A princesinha, muito ansiosa, perguntou:

– Era o feiticeiro, não? “Ele” era o feiticeiro para quem o rei ia pedir a criança. Mas ele não pediu! Ele desistiu e foi-se embora!

– Sim, acreditamos que era sim o feiticeiro. Mas a senhora também disse que ele seria cobrado se um dia tivesse uma criança, mesmo que fosse um presente dos céus.

– Oh! – a princesa estava pasma com a história. Queira saber mais e aguardou enquanto
Theodore sorvia alguns goles do café. Então Moira se pronunciou, coisa rara até então:

–Deseja mais um pouco de café, princesa? Um copo de água, talvez?

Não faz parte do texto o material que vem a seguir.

(* ===== verification/RecvInv.v ===== *)
(** * The receive invariant

    A sender has written [chunks], one DATA frame each.  [recv_inv] relates a
    receiver to them: what has been read and what is in the ring is a prefix
    of the chunks, the reorder buffer holds exact copies, accumulators are the
    XOR of the members they have folded, buffered parities are the sender's.
    Every operation preserves it for every order, duplication, loss and
    reconstruction of frames. *)
From S2P Require Import Prelude Errors Frame Options Ring StreamRecv Xor RecvLemmas.

(** How far the application is: what it has read, how much of that [Read] has
    not yet added to [grantPending], and whether the receiver is quiescent.
    Between operations all is counted and the receiver is quiescent. *)
Record progress := mkProgress { pg_read : list Z; pg_uncounted : Z; pg_quiet : bool }.
Definition quiet (l : list Z) : progress := mkProgress l 0 true.
Definition busy (out : progress) : progress := mkProgress out.(pg_read) out.(pg_uncounted) false.

Section inv.
Context (E : renv) (Hcfg : config_wf E.(cfg)).
Context (chunks : list (list Z)).
Implicit Types (s : rside) (out : progress).
#[local] Abbreviation G := (fecGroup (cfg E)).
#[local] Abbreviation N := (Zlen chunks).
Context (HN : Zlen chunks + 1 < 2 ^ 32).
Context (Hchunks : Forall (λ c, 0 < Zlen c ≤ dataCap (cfg E)) chunks).
Context (Hcap32 : maxPayload (cfg E) < 2 ^ 32).

Definition chunk (i : Z) : list Z := default [] (chunks !! Z.to_nat i).
Definition first_chunks (n : Z) : list Z := concat (take (Z.to_nat n) chunks).

Lemma dataCap_bounds : 8 ≤ dataCap (cfg E) ≤ maxPayload (cfg E).
Proof using Hcfg. pose proof (cw_payload _ Hcfg). unfold dataCap, fecMetaLen. case_bool_decide; lia. Qed.

Lemma chunk_bounds i : 0 ≤ i < N → 0 < Zlen (chunk i) ≤ dataCap (cfg E).
Proof using Hchunks.
  intros Hi. unfold chunk. destruct (lookup_lt_is_Some_2 chunks (Z.to_nat i)) as [c Hc]; [unfold Zlen in *; lia|].
  rewrite Hc. simpl. rewrite Forall_lookup in Hchunks. eauto.
Qed.
Lemma prefix_succ i : 0 ≤ i < N → first_chunks (i + 1) = first_chunks i ++ chunk i.
Proof.
  intros Hi. unfold first_chunks, chunk. destruct (lookup_lt_is_Some_2 chunks (Z.to_nat i)) as [c Hc]; [unfold Zlen in *; lia|].
  rewrite Hc. replace (Z.to_nat (i + 1)) with (S (Z.to_nat i)) by lia.
  erewrite take_S_r by done. rewrite concat_app. simpl. by rewrite app_nil_r.
Qed.
Lemma prefix_all n : N ≤ n → first_chunks n = concat chunks.
Proof. intros. unfold first_chunks. rewrite take_ge; [done|]. unfold Zlen in *. lia. Qed.

(** an accumulator of the group [base], [base + stride], ... *)
Record acc_ok (stride base rs : Z) (a : fecAccum) : Prop := mkAccOk {
  ao_base : 0 ≤ base;
  ao_buf : wf_buf a.(a_xor);
  ao_len : a.(a_xor).(b_len) = dataCap (cfg E);
  ao_members : ∀ i, 0 ≤ i → has_bit a.(a_folded) i = true → i < G ∧ base + i * stride < rs ∧ base + i * stride < N;
  ao_xor : ∀ j, Z.of_nat j < dataCap (cfg E) →
    byteat a.(a_xor).(b_full) j
    = xsum (seqZ 0 32) (λ i, if has_bit a.(a_folded) i then byteat (chunk (base + i * stride)) j else 0);
  ao_lenXor : a.(a_lenXor)
    = xsum (seqZ 0 32) (λ i, if has_bit a.(a_folded) i then Zlen (chunk (base + i * stride)) else 0);
  ao_bound : ∀ i, 0 ≤ i → has_bit a.(a_folded) i = true → Zlen (chunk (base + i * stride)) ≤ a.(a_maxLen);
  ao_max : ∃ i, 0 ≤ i ∧ has_bit a.(a_folded) i = true ∧ a.(a_maxLen) = Zlen (chunk (base + i * stride));
}.

(** a parity frame of a sender of [chunks]: a full group, or the last group
    closed early *)
Record parity_ok (stride base count xorLen : Z) (data : list Z) : Prop := mkParityOk {
  po_base : 0 ≤ base;
  po_count : 1 ≤ count ≤ G;
  po_sent : base + (count - 1) * stride < N;
  po_full : count = G ∨ N ≤ base + count * stride;
  po_len : xorLen = xsum (seqZ 0 count) (λ i, Zlen (chunk (base + i * stride)));
  po_bound : ∀ i, 0 ≤ i < count → Zlen (chunk (base + i * stride)) ≤ Zlen data;
  po_max : ∃ i, 0 ≤ i < count ∧ Zlen data = Zlen (chunk (base + i * stride));
  po_xor : ∀ j, Z.of_nat j < Zlen data →
    byteat data j = xsum (seqZ 0 count) (λ i, byteat (chunk (base + i * stride)) j);
}.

– Não, não. Estou bem. Ansiosa talvez, mas estou bem sim. Obrigada, Moira.
Então ela percebeu: Theodore parecia muito cansado, quase doente. Moira também apresentava sinais de cansaço evidentes. Além disso, viu os ferimentos de ambos e percebeu então que a preocupação de Moira deveria ser baseada em seu próprio estado. Sentiu-se solidária a eles e disse:

– Pensando bem, acho que estou um pouco cansada. Não, acho que estamos todos cansados. Talvez devêssemos continuar amanhã para que possamos descansar. Muito embora eu queira ouvir toda a história não posso deixar de perceber que é tarde e vocês estão precisando muito de uma boa noite de sono. Agradeço muito a boa-vontade de ambos, mas não posso ignorar que seria abuso de minha parte. William, seria bom se cuidasse dos ferimentos de seus pais, não é? Tem medicamentos e bandagens? Posso providenciar.

O rapaz olhou-a com carinho e lhe disse:

– Não se preocupe, minha princesa. Cuidarei deles. Obrigado pela compreensão. Também acho que eles precisam descansar. Levarei a senhorita de volta e poderemos continuar amanhã, concorda?

– É evidente que sim! E Moira, Theodore, muito obrigada por me receber. Se precisarem de algo, me avisem, por favor. Boa noite! – e levantou-se antes que eles retrucassem.
O caminho de volta foi tranqüilo, inclusive dentro do castelo. Ao que tudo indicava, todos dormiam. Exausta com tantas emoções, Ameba despiu-se para deitar e a corrente com o lindo pingente em forma de coração caiu de seu decote. Havia se esquecido dele. Apreciou novamente a jóia e a guardou no fundo da caixa de jóias, juntamente com o mapa. Deitou-se ainda pensando na jóia pretendendo perguntar sobre ela no dia seguinte. Adormeceu imediatamente.